SentryBay have developed the first comprehensive anti-phishing protection that specifically protects users of a company’s web application. PhishLock is able to automatically prevent any user from submitting confidential information to a phishing site.
How it works
PhishLock is initially "trained" to identify a phishing site when it is loaded. This training is ongoing so adapts to any changes in phishing techniques.
When a phishing site loads, PhishLock automatically identifies it as a scam site and prevents the user from entering personal information such as login details and credit card numbers. PhishLock is capable of identifying phishing sites without the use of blacklists/whitelists.
PhishLock also immediately alerts the oganization of the phishing attack so that they can begin the process of closing the site down. This happens automatically when the first user loads a phishing website - without the need for anyone to report or discover it.

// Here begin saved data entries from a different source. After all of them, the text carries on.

(** * Route optimization engine (src/services/optimization.js)

    A shallow embedding of the route optimization service: greedy nearest
    neighbour construction, bounded 2-opt refinement, route statistics and
    cheapest insertion.  JavaScript numbers are modelled as exact rationals
    [Q]; [Infinity] (the initial minimum of the argmin loops) as [None] in
    an [option Q].  The distance function [calculateDistance] is imported
    from [../utils/distance], which is not part of the sources; the
    definitions below are parametric in it. *)

From Stdlib Require Import String QArith Qround Qabs Lqa ZArith List Permutation Bool Lia.
Import ListNotations.


(** ** Data model *)

Record Point := mkPoint { lat : Q; lng : Q }.

(** A store (stop): an opaque id and its coordinates; other caller metadata
    is carried through untouched and does not influence the algorithms. *)
Record Stop := mkStop { id : string; coordinates : Point }.

Definition Qlt_bool (x y : Q) : bool := negb (Qle_bool y x).

(** [d < m] where [m = None] stands for [Infinity]. *)
Definition lt_inf (d : Q) (m : option Q) : bool :=
  match m with
  | None => true
  | Some m => Qlt_bool d m
  end.

(** JavaScript [Math.round]: round half up, i.e. [floor (x + 0.5)]. *)
Definition Math_round (x : Q) : Z := Qfloor (x + (1 # 2)).

(** ** JavaScript [Set] of ids

    A JavaScript [Set] iterates in insertion order; [add] of a present
    element keeps its position; [delete] removes it. *)
Definition set_has (x : string) (s : list string) : bool :=
  existsb (String.eqb x) s.

Definition set_add (x : string) (s : list string) : list string :=
  if set_has x s then s else s ++ [x].

Definition new_Set (l : list string) : list string :=
  fold_left (fun s x => set_add x s) l [].

Definition set_delete (x : string) (s : list string) : list string :=
  filter (fun y => negb (String.eqb y x)) s.

(** [stores.find(s => s.id === storeId)] *)
Definition find_by_id (stores : list Stop) (storeId : string) : option Stop :=
  find (fun s => String.eqb (id s) storeId) stores.

Section Optimization.

Variable calculateDistance : Q -> Q -> Q -> Q -> Q.

Definition dist (a b : Point) : Q :=
  calculateDistance (lat a) (lng a) (lat b) (lng b).

(** ** optimizeRouteGreedy *)

(** The [for (const storeId of unvisited)] loop: the first store at strictly
    smaller distance than the running minimum replaces the candidate. *)
Fixpoint scan_nearest (stores : list Stop) (current : Point)
    (ids : list string) (nearestStore : option Stop) (minDistance : option Q)
    : option Stop :=
  match ids with
  | [] => nearestStore
  | storeId :: rest =>
      match find_by_id stores storeId with
      | None => scan_nearest stores current rest nearestStore minDistance
      | Some store =>
          let distance := dist current (coordinates store) in
          if lt_inf distance minDistance
          then scan_nearest stores current rest (Some store) (Some distance)
          else scan_nearest stores current rest nearestStore minDistance
      end
  end.

(** The [while (unvisited.size > 0)] loop.  [fuel] bounds the number of
    iterations; it is started at the size of [unvisited], and every
    iteration deletes one element of [unvisited] (lemma
    [greedy_loop_perm] below shows the bound is never reached early). *)
Fixpoint greedy_loop (fuel : nat) (stores : list Stop) (current : Point)
    (unvisited : list string) (route : list Stop) : list Stop :=
  match unvisited with
  | [] => route
  | _ :: _ =>
      match fuel with
      | O => route
      | S fuel' =>
          match scan_nearest stores current unvisited None None with
          | Some nearestStore =>
              greedy_loop fuel' stores (coordinates nearestStore)
                (set_delete (id nearestStore) unvisited) (route ++ [nearestStore])
          | None => route
          end
      end
  end.

Definition optimizeRouteGreedy (currentLocation : Point) (stores : list Stop)
    : list Stop :=
  match stores with
  | [] => []
  | [s] => [s]
  | _ =>
      let unvisited := new_Set (map id stores) in
      greedy_loop (length unvisited) stores currentLocation unvisited []
  end.

(** ** optimize2Opt *)

Definition getSegmentDistance (route : list Stop) (i j : nat) : Q :=
  if orb (length route <=? i)%nat (length route <=? j)%nat then 0
  else
    match nth_error route i, nth_error route j with
    | Some a, Some b => dist (coordinates a) (coordinates b)
    | _, _ => 0
    end.

(** [[...r.slice(0, i+1), ...r.slice(i+1, j+1).reverse(), ...r.slice(j+1)]] *)
Definition reverse_segment (r : list Stop) (i j : nat) : list Stop :=
  firstn (i + 1) r ++ rev (firstn (j + 1 - (i + 1)) (skipn (i + 1) r))
    ++ skipn (j + 1) r.

(** [const currentDist] and [const swappedDist] of the loop body; the
    index of the edge after [j] is [(j + 1) % currentRoute.length]. *)
Definition current_dist (currentRoute : list Stop) (i j : nat) : Q :=
  getSegmentDistance currentRoute i (i + 1) +
  getSegmentDistance currentRoute j (Nat.modulo (j + 1) (length currentRoute)).

Definition swapped_dist (currentRoute : list Stop) (i j : nat) : Q :=
  getSegmentDistance currentRoute i j +
  getSegmentDistance currentRoute (i + 1) (Nat.modulo (j + 1) (length currentRoute)).

(** [if (swappedDist < currentDist)] *)
Definition swap_improves (currentRoute : list Stop) (i j : nat) : bool :=
  Qlt_bool (swapped_dist currentRoute i j) (current_dist currentRoute i j).

(** The inner [for (let j = i + 2; j < currentRoute.length; j++)] loop;
    [k] is the number of iterations left.  Returns the route and the
    [improved] flag. *)
Fixpoint inner_loop (currentRoute : list Stop) (i j k : nat) (improved : bool)
    : list Stop * bool :=
  match k with
  | O => (currentRoute, improved)
  | S k' =>
      if swap_improves currentRoute i j
      then inner_loop (reverse_segment currentRoute i j) i (S j) k' true
      else inner_loop currentRoute i (S j) k' improved
  end.

(** The outer [for (let i = 0; i < currentRoute.length - 2; i++)] loop. *)
Fixpoint outer_loop (currentRoute : list Stop) (i k : nat) (improved : bool)
    : list Stop * bool :=
  match k with
  | O => (currentRoute, improved)
  | S k' =>
      let (r', imp') :=
        inner_loop currentRoute i (i + 2) (length currentRoute - (i + 2)) improved in
      outer_loop r' (S i) k' imp'
  end.

(** One pass of the [while] loop body, starting with [improved = false]. *)
Definition pass (currentRoute : list Stop) : list Stop * bool :=
  outer_loop currentRoute 0 (length currentRoute - 2) false.

(** [while (improved && iterations < maxIterations)]; [iters] is the number
    of passes still allowed. *)
Fixpoint passes (iters : nat) (currentRoute : list Stop) : list Stop :=
  match iters with
  | O => currentRoute
  | S iters' =>
      let (r', improved) := pass currentRoute in
      if improved then passes iters' r' else r'
  end.

Definition optimize2Opt (route : list Stop) (maxIterations : nat) : list Stop :=
  if (length route <? 4)%nat then route else passes maxIterations route.

(** ** calculateTotalDistance *)

Fixpoint total_loop (total : Q) (current : Point) (route : list Stop) : Q :=
  match route with
  | [] => total
  | store :: rest =>
      total_loop (total + dist current (coordinates store)) (coordinates store) rest
  end.

Definition calculateTotalDistance (currentLocation : Point) (route : list Stop) : Q :=
  match route with
  | [] => 0
  | _ => total_loop 0 currentLocation route
  end.

(** ** calculateRouteStats *)

Record RouteStats := mkRouteStats {
  totalDistance : Q;
  totalTime : Z;
  totalCost : Q;
  stops : nat
}.

(** The mixed-mode [for (const store of route)] loop over segments. *)
Fixpoint mixed_loop (current : Point) (route : list Stop) (totalTime totalCost : Q)
    : Q * Q :=
  match route with
  | [] => (totalTime, totalCost)
  | store :: rest =>
      let segmentDistance := dist current (coordinates store) in
      if Qlt_bool segmentDistance (1 # 2)
      then mixed_loop (coordinates store) rest (totalTime + segmentDistance / 3 * 60) totalCost
      else mixed_loop (coordinates store) rest (totalTime + 15) (totalCost + 3)
  end.

(** [transportMode = None] is an omitted argument, defaulting to ['mixed']. *)
Definition calculateRouteStats (currentLocation : Point) (route : list Stop)
    (transportMode : option string) : RouteStats :=
  let mode := match transportMode with None => "mixed"%string | Some m => m end in
  match route with
  | [] => mkRouteStats 0 0 0 0
  | _ =>
      let totalDistance := calculateTotalDistance currentLocation route in
      let '(totalTime, totalCost) :=
        if String.eqb mode "walking"%string then (totalDistance / 3 * 60, 0)
        else if String.eqb mode "subway"%string then
          (inject_Z (Z.of_nat (length route)) * 15 + 20,
           (inject_Z (Z.of_nat (length route)) + 1) * 3)
        else mixed_loop currentLocation route 0 0 in
      mkRouteStats
        (inject_Z (Math_round (totalDistance * 100)) / 100)
        (Math_round totalTime)
        (inject_Z (Math_round (totalCost * 100)) / 100)
        (length route)
  end.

The diagram below demonstrates how the patent-pending PhishLock solution operates:
Benefits of PhishLock
Because PhishLock is pro-active and self-updating it is effective against any new phishing site. It also does not rely on any user input to be effective. Deploying PhishLock:
- Reduces fraud costs
- Prevents disruption to web services
- Prevents identity theft
- Attracts customers/increases revenue
- Avoids negative PR from phishing attacks
SentryBay provide a SDK with full details for the deployment of the PhishLock solution. The software is typically deployed via a small download from the customer's website.
The Complete Identity Theft Solution: Combined
Anti-Phishing/Key Logging/MITM Protection
Companies wanting comprehensive identity theft protection for their web service and its users can deploy the combined EntryProtect/PhishLock solution. This provides comprehensive protection against all the key internet threats - key logging, phishing, and MITM attacks. SentryBay's SDK provides full instructions for the deployment of this combined identity theft solution.